Child sexual abuse helpline sees surge in calls after lockdown restrictions eased

Child sexual abuse helpline sees surge in calls after lockdown restrictions eased

There has been a large surge in calls to a national child sexual abuse prevention helpline, figures have shown.

Between June and August – just after lockdown restrictions were eased – there was a 47% increase in the number of calls to the confidential Stop It Now! Helpline compared to the first three months of lockdown.

Donald Findlater, director of the Stop It Now! helpline, said: “This year has been like no other since the Stop It Now! helpline launched in 2002, and call numbers have never been higher. Covid-19 is causing huge changes to all our lives and increasing the risk of harm to some children.

“We’re getting more and more calls from parents and grandparents concerned about the sexual behaviour of their children or about the risk to them, online and offline. These are difficult issues to deal with, but families have a key role to play in protecting their children from harm, and in noticing concerning behaviours so they can respond quickly and wisely,” he added.

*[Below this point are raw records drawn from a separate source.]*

Lemma checkerboard_detects_stuck_bit_witness :
  let stuckLoad : IdealMem -> Z -> Z :=
    fun m a => if a =? 0x20018408 then 2 * (m a / 2) else m a in
  0 <= 0x20018400 /\ 0x20018400 + 0x40 <= U32.modulus /\
  0x40 + 4 <= U32.modulus /\ 0x40 <= Z.of_nat 16 * 4 /\
  visited 4 0x40 8 /\ 0 <= 0 < 32 /\
  (forall m', Z.testbit (stuckLoad m' (0x20018400 + 8)) 0 = false) /\
  exists s' status',
    RangeTests.RunCheckerboardTest stuckLoad idealStore 16 0x20018400 0x40
                                   0xAA55AA55 RangeTests.emptyStatus
                                   (fun _ => 0) = Some (s', status') /\
    1 <= RangeTests.errors s' /\
    RangeTests.dataTestSuccess status'
    = RangeTests.dataTestSuccess RangeTests.emptyStatus /\
    RangeTests.dataTestTotal status'
    = U32.add (RangeTests.dataTestTotal RangeTests.emptyStatus) 1.
Proof.
  intros stuckLoad.
  assert (H1 : 0 <= 0x20018400) by lia.
  assert (H2 : 0x20018400 + 0x40 <= U32.modulus)
    by (unfold U32.modulus; lia).
  assert (H3 : 0x40 + 4 <= U32.modulus) by (unfold U32.modulus; lia).
  assert (H4 : 0x40 <= Z.of_nat 16 * 4) by (cbn; lia).
  assert (H5 : visited 4 0x40 8).
  { split; [lia |]. exists 2. reflexivity. }
  assert (H6 : 0 <= 0 < 32) by lia.
  assert (H7 : forall m', Z.testbit (stuckLoad m' (0x20018400 + 8)) 0
                          = false).
  { intros m'. unfold stuckLoad. cbn [Z.add Pos.add Pos.succ Z.eqb Pos.eqb].
    apply Z.testbit_even_0. }
  repeat (split; [assumption |]).
  exact (checkerboard_detects_stuck_bit
           IdealMem stuckLoad idealStore 16 0x20018400 0x40 0xAA55AA55 8 0
           false RangeTests.emptyStatus (fun _ => 0)
           H1 H2 H3 H4 H5 H6 H7).
Defined.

Through the Stop It Now! helpline, anonymous messaging service and website, the public and professionals can get advice and support for their concerns about child sexual abuse and its prevention.

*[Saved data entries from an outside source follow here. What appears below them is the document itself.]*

(** The session state once the two keys are set. *)
Definition initialised {E : Env} (st : app_state E) : app_state E :=
  {| app_world := app_world st;
     app_log := app_log st;
     session := Some (match session st with
                      | Some ss => ss
                      | None => {| playlist_created := false; playlist_url := None |}
                      end) |}.

(** The two network calls enrichment makes for a track with a first artist. *)
Definition calls_of_track (E : Env) (item : track) : list event :=
  match artists item with
  | first_artist :: _ =>
      [CallArtist (artist_id first_artist);
       CallGet (lastfm_url E (artist_name first_artist))]
  | [] => []
  end.

(** A second platform for the rest of the script, over [Demo.env]. *)
Module DemoApp.

Definition listener : user_profile :=
  {| user_id := "listener"; user_images := [] |}.

(** The token has expired when the world has reached 1000 calls. *)
Definition current_user (w : nat) : result user_profile * nat :=
  (if (1000 <=? w)%nat
   then Raise (Exception "SpotifyException" "http status: 401, The access token expired")
   else Ok listener,
   S w).

Definition search (q : string) (w : nat) : result (list string) * nat :=
  (if contains "12345" q then Ok []
   else if contains "Four" q then Raise (Exception "SpotifyException" "http status: 429")
   else Ok ["spotify:track:" +:+ q; "spotify:track:other"],
   S w).

Definition create (user name : string) (public : bool) (description : string) (w : nat)
  : result playlist * nat :=
  (Ok {| pl_id := "pl1"; pl_spotify_url := "https://open.spotify.com/playlist/pl1" |}, S w).

Definition add_items (add_ok : bool) (playlist_id : string) (items : list string) (w : nat)
  : result unit * nat :=
  (if add_ok then Ok tt else Raise (Exception "SpotifyException" "http status: 502"), S w).

Definition client (clicked add_ok : bool) : Client Demo.env :=
  Build_Client Demo.env current_user search create (add_items add_ok)
    (fun _ _ => clicked).

Definition fresh (w : nat) : app_state Demo.env := Build_app_state Demo.env w [] None.

(** A local file of the user: the track has no artist. *)
Definition local_file : track :=
  {| name := "recording.mp3"; artists := [];
     album := {| album_name := ""; release_date := "" |};
     duration_ms := 1000; popularity := 0; explicit := false |}.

The data shows helpline was contacted by more than 2760 people across the UK with worries about child sexual abuse. However, due to the high demand for services, the helpline missed 6,950 calls and more than 660 people called but were unable to get through. The helpline is now aiming to double capacity by recruiting more advisors to meet this sustained increase in demand.

At the start of lockdown, the helpline saw an 11% reduction in contact compared to the same time last year, as people dealt with extra pressures and a new way of living. But July 2020 was the busiest ever month on the Stop It Now! helpline and it took calls and emails from more than 800 people across the UK.

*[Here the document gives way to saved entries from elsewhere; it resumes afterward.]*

(* ===== verification/_CoqProject ===== *)
-Q . S2P
Prelude.v
DList.v
SList.v
RingBuffer.v
RingBlk.v
Mem.v
BufHeap.v
Kservice.v
Printf.v
KState.v
Sched.v
Object.v
Timer.v
Thread.v
ThreadInit.v
Clock.v
Ipc.v
Sem.v
Mutex.v
Event.v
Mailbox.v
MsgQueue.v
MemPool.v
DriverIpc.v
DataQueue.v
Completion.v
WaitQueue.v
WorkQueue.v
Device.v
Pipe.v
Serial.v
SerialRx.v
SerialDma.v
Console.v
System.v
Interact.v
Camera.v
Sccb.v
Sensor.v
Dcmi.v
NetPerf.v
Msh.v
Shell.v
ShellInput.v
Checks.v
Startup.v
Boot.v
Scenario.v
Witnesses.v
DriverWitnesses.v
SerialWitnesses.v
QueueWitnesses.v
PipeWitnesses.v
SensorWitnesses.v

More than 530 adults, who were worried about another adult’s behaviour, contacted the helpline between June and August, an increase of 51% compared to the start of lockdown.

Calls from parents and carers worried about the behaviour of a child or young person increased even further – the helpline received double the amount of calls from this group (114) between June and August 2020 compared to March to May.

The rise in contact as lockdown restrictions eased is in line with warnings of an increased risk of child sexual abuse because of the coronavirus pandemic. Yet with coronavirus restrictions returning, there are concerns these issues will continue.

Police and charities have been extremely concerned about the increased risk to children during the near-global lockdown. As families spent more time at home, away from schools, health professionals and social workers, and with young people spending more time unsupervised offline and online, the risks are very real.

Donald Findlater, director of the Stop It Now! helpline, said: “With backgrounds in health, counselling, education, social work and psychology, our experienced advisors are on hand to give confidential advice and support to help parents and carers decide on next steps to keep their children safe.

“Demand for the helpline continues to grow, so we are recruiting more advisors to double our capacity. We’ve also just introduced a live online chat service, because we know that some people prefer to get advice, help or support by that way rather than over the phone.

“We aren’t trying to create a drama out of a crisis, but trying to avert one, by ensuring children are as safe as possible. Parents are the first line of defence for their children and deserve all the support they can get,” he concluded.

The Stop It Now! helpline opened in 2002 and is run by The Lucy Faithfull Foundation, the only UK-wide child protection charity dedicated solely to preventing child sexual abuse. Since then, more than 51,000 people have contacted the helpline for support with all aspects of child sexual abuse prevention offline and online, including nearly 6,000 people in the last year.